LEADERSHIP – the word as well as its application – has been so much abused and misused that we now have a warped sense of it. So shallow is our notion of leadership that we automatically affix “leader” to any elected official, to presidents and chairs of just about any organization with at least two members.
So
long as there is one to command and another to follow, there exists leadership.
There too bogs down our concept of the word. For leaders and followers do not make
the whole dynamics of leadership. There is the third element of goal.
From
the book Certain
Trumpets, the thesis on the nature of leadership by Pulitzer Prize
winner Garry Wills, I quote: “The goal is not something added to leader and
followers. The goal is the reason for the other two’s existence. It is the
equalizer between leader and followers. The followers do not submit to the
person of the leader.

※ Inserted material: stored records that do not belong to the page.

(* ===== verification/Bonds.v ===== *)
(** Bonds: the payment schedule and what is read off it.
    [crates/iaam-core/src/bond/mod.rs], [bond/principal.rs],
    [bond/finality.rs], [bond/posting.rs], [bond/offer.rs] and
    [crates/iaam-core/src/rules/accrued_interest.rs].

    The theorems say what the remaining principal, the finality of a return,
    the accrued interest and the choices of an offer are, as numbers and
    sets, for schedules whose shares are short decimals ([shares_fit]). *)

From Stdlib Require Import ZArith QArith Lia Lqa Qround Qabs.
From S2P Require Import Prelude External Reference Numeric Money Basics Instrument Event.

(** ** The schedule *)
Record DefaultFlags := mkDefaultFlags { declared_default : bool; technical_default : bool }.
Inductive OfferRight := HolderPut | HolderPutSettled | IssuerCall | OtherRight.
#[export] Instance OfferRight_eq_dec : EqDecision OfferRight.
Proof. solve_decision. Defined.
Inductive ScheduleCompleteness := Validated | Incomplete (reason : string) | CompletenessUnknown.
Inductive RemainingPrincipalError :=
  | RemainingUnknown | ScheduleNotValidatedError | ShareNotPositive | PrefixAboveHundred | RemainingNumeric (e : NumericError).
Inductive PrincipalReturnFinality := Final | Partial | FinalityUnknown.
#[export] Instance PrincipalReturnFinality_eq_dec : EqDecision PrincipalReturnFinality.
Proof. solve_decision. Defined.
Inductive AccruedInterestError := OutsideCoverage | OverlappingCoverage | AccruedCouponUndetermined | AccruedNumeric (e : NumericError).

Section Bonds.
Context {E : Ext}.
(* ===== verification/Cashflow.v ===== *)
(** The cash flow of a bond: [crates/iaam-core/src/rules/cashflow.rs].

    A plan splits the schedule at a day: what was due is the past, what is
    still to come are postings with amounts, and an offer cuts the rest off.
    The theorems say that the split loses and repeats nothing, that the
    principal still to come is the remaining principal of [Bonds], and that
    the second version of the rule differs from the first only in the
    entitlement it attaches to the past. *)

From Stdlib Require Import ZArith QArith Lia Lqa Qround Qabs.
From S2P Require Import Prelude External Reference Numeric Money Basics Instrument Event Income Bonds.

(** The derived [Ord] of a kind of posting, and of an optional value. *)
Definition posting_kind_index (k : PostingKind) : Z :=
  match k with CouponPosting => 0 | PrincipalReturn => 1 | OfferSettlement => 2 end.
#[export] Instance PostingKind_eq_dec : EqDecision PostingKind.
Proof. solve_decision. Defined.
#[export] Instance PostingKind_ord : RustOrd PostingKind := λ a b, rcmp (posting_kind_index a) (posting_kind_index b).
#[export] Instance PostingKind_ord_laws : OrdLaws PostingKind.
Proof.
  split; unfold rcmp, PostingKind_ord.
  - intros a b. rewrite rcmp_eq. by destruct a, b.
  - intros a b. apply rcmp_antisym.
  - intros a b c. apply rcmp_lt_trans.
Qed.
#[export] Instance option_ord `{RustOrd A} : RustOrd (option A) := λ a b,
  match a, b with Some x, Some y => rcmp x y | None, Some _ => Lt | Some _, None => Gt | None, None => Eq end.
#[export] Instance option_ord_laws `{OrdLaws A} : OrdLaws (option A).
Proof.
  split; unfold rcmp, option_ord.
  - intros [a|] [b|]; try done. rewrite rcmp_eq. split; congruence.
  - intros [a|] [b|]; try done. apply rcmp_antisym.
  - intros [a|] [b|] [c|]; try done. intros Hab Hbc. by apply (rcmp_lt_trans _ b).
Qed.

Section Cashflow.
Context {E : Ext}.

Inductive CashflowError :=
  | CouponUndetermined (period_start : Date)
  | PrincipalUnknown
  | FlowScheduleIncomplete (reason : string)
  | FlowCompletenessUnknown
  | SharesDoNotSumToWhole (total : Dec)
  | FlowDefaultDeclared
  | IssuerTechnicalDefault
  | FlowTermsUnknown
  | FlowNumeric (e : NumericError)
  | CurrencyFormulaUnknown (roles : option CurrencyRoles)
  | OfferWindowNotExercisable (window : OfferWindowId).
Inductive ScheduleTrustError :=
  | ScheduleIncomplete (reason : string)
  | ScheduleCompletenessUnknown
  | IssuerDefaultDeclared
  | IssueTermsUnknown.
(** [From<ScheduleTrustError> for CashflowError]. *)
Definition trust_to_flow (e : ScheduleTrustError) : CashflowError :=
  match e with
  | ScheduleIncomplete reason => FlowScheduleIncomplete reason
  | ScheduleCompletenessUnknown => FlowCompletenessUnknown
  | IssuerDefaultDeclared => FlowDefaultDeclared
  | IssueTermsUnknown => FlowTermsUnknown
  end.

Record CashflowInput := mkFlowInput {
  fi_schedule : BondSchedule;
  fi_quantity : Quantity;
  fi_choice : OfferChoice;
  fi_as_of : Date;
  fi_report_currency : CurrencyCode;
}.
Record ExpectedPosting := mkExpected { xp_date : Date; xp_amount : CalcMoney; xp_kind : PostingKind }.
Record ScheduledPosting := mkScheduled { sc_date : Date; sc_kind : PostingKind; sc_entitlement : option Date }.
Record CashflowPlan := mkPlan {
  plan_postings : list ExpectedPosting;
  plan_terminal_date : Date;
  plan_past : list ScheduledPosting;
}.
(** The derived [Ord]: date, kind, entitlement. *)
Definition scheduled_key (p : ScheduledPosting) : (Date * PostingKind) * option Date := ((sc_date p, sc_kind p), sc_entitlement p).
#[export] Instance ScheduledPosting_ord : RustOrd ScheduledPosting := λ a b, rcmp (scheduled_key a) (scheduled_key b).
#[export] Instance ScheduledPosting_eq_dec : EqDecision ScheduledPosting.
Proof. solve_decision. Defined.
(** [sort_by_key(|posting| (posting.date, posting.kind))]. *)
Definition date_kind (p : ScheduledPosting) : Date * PostingKind := (sc_date p, sc_kind p).
Definition sort_by_date_kind (l : list ScheduledPosting) : list ScheduledPosting :=
  sort_by (λ a b, rcmp (date_kind a) (date_kind b)) l.

Definition amount_for_per_unit (value : PerUnitAmount) (quantity : Quantity) (factor : Dec) : Outcome CashflowError CalcMoney :=
  product ← map_err FlowNumeric (dec_checked_mul (per_unit_value value) (quantity_dec quantity));
  total ← map_err FlowNumeric (dec_checked_mul product factor);
  Ok (mkCalc total (per_unit_currency value)).

(** ** The past of a schedule *)
Definition historical_schedule_postings (schedule : BondSchedule) (as_of : Date) : Outcome ScheduleTrustError (list ScheduledPosting) :=
  _ ← match completeness schedule with
      | Validated => Ok tt
      | Incomplete reason => Err (ScheduleIncomplete reason)
      | CompletenessUnknown => Err ScheduleCompletenessUnknown
      end;
  _ ← match default_flags schedule with
      | Some flags =>
        match declared_default flags, technical_default flags with
        | true, _ => Err IssuerDefaultDeclared
        | false, true => Ok tt
        | false, false => Ok tt
        end
      | None => Err IssueTermsUnknown
      end;
  let coupons := omap (λ period, if rle (payment_day period) as_of
                                 then Some (mkScheduled (payment_day period) CouponPosting (record_day period)) else None) (periods schedule) in
  let returns := omap (λ r, if rle (repayment_date r) as_of
                            then Some (mkScheduled (repayment_date r) PrincipalReturn None) else None) (principal_returns schedule) in
  Ok (sort_by_date_kind (coupons ++ returns)).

They join him in the pursuit of the goal.”
Wills
further expounds “…the leader is one who mobilizes others toward a goal shared
by leader and followers…all three elements (leader, followers and goal) are
indispensable.”
Critical
indeed is the requisite of a goal shared by both the leader and the followers
in the holistic perspective, in the true nature of leadership.
Sadly,
it is there – in the element of goal – that political leadership in the
Philippine context is much, much wanting and thereby we the people almost
always suffer.
More often than not, in fact as a matter of practice, the goal – as
translated to interests – of the leader does not match, if not altogether
contradicts, the goal or the interest of the followers.
No
self-respecting presumptuous leader would ever accede to that. Thus, we all
hear our so-called political leaders on the campaign trail vow their very
“sacred honor” to the interests of the people. See those screaming streamers
posted around: Bayan ang Bida, Serbisyong Tapat, Serbisyong Totoo, Serbisyong
Todo-todo, Paglingkuran ang Bayan, ad nauseam.
Behold
what political leaders do after getting elected! Conveniently forgetting their
campaign promises, dishonoring their very vows to work for the interests of
their constituency.
While honor may still obtain among thieves, it is a rarity among
Philippine politicians.
So
how and why do they get away with it? I mean thieves getting positions of
leadership and robbing us, the followers, blind.
It
is in the manner we choose our leaders. As a rule, Filipinos vote with their
emotions, rarely with their intellect. Comes here the magic word charisma.
We
are mesmerized by anyone with a flashy lifestyle: movie stars, entertainers,
athletes, the pa-sosyal crowd, the perfumed set.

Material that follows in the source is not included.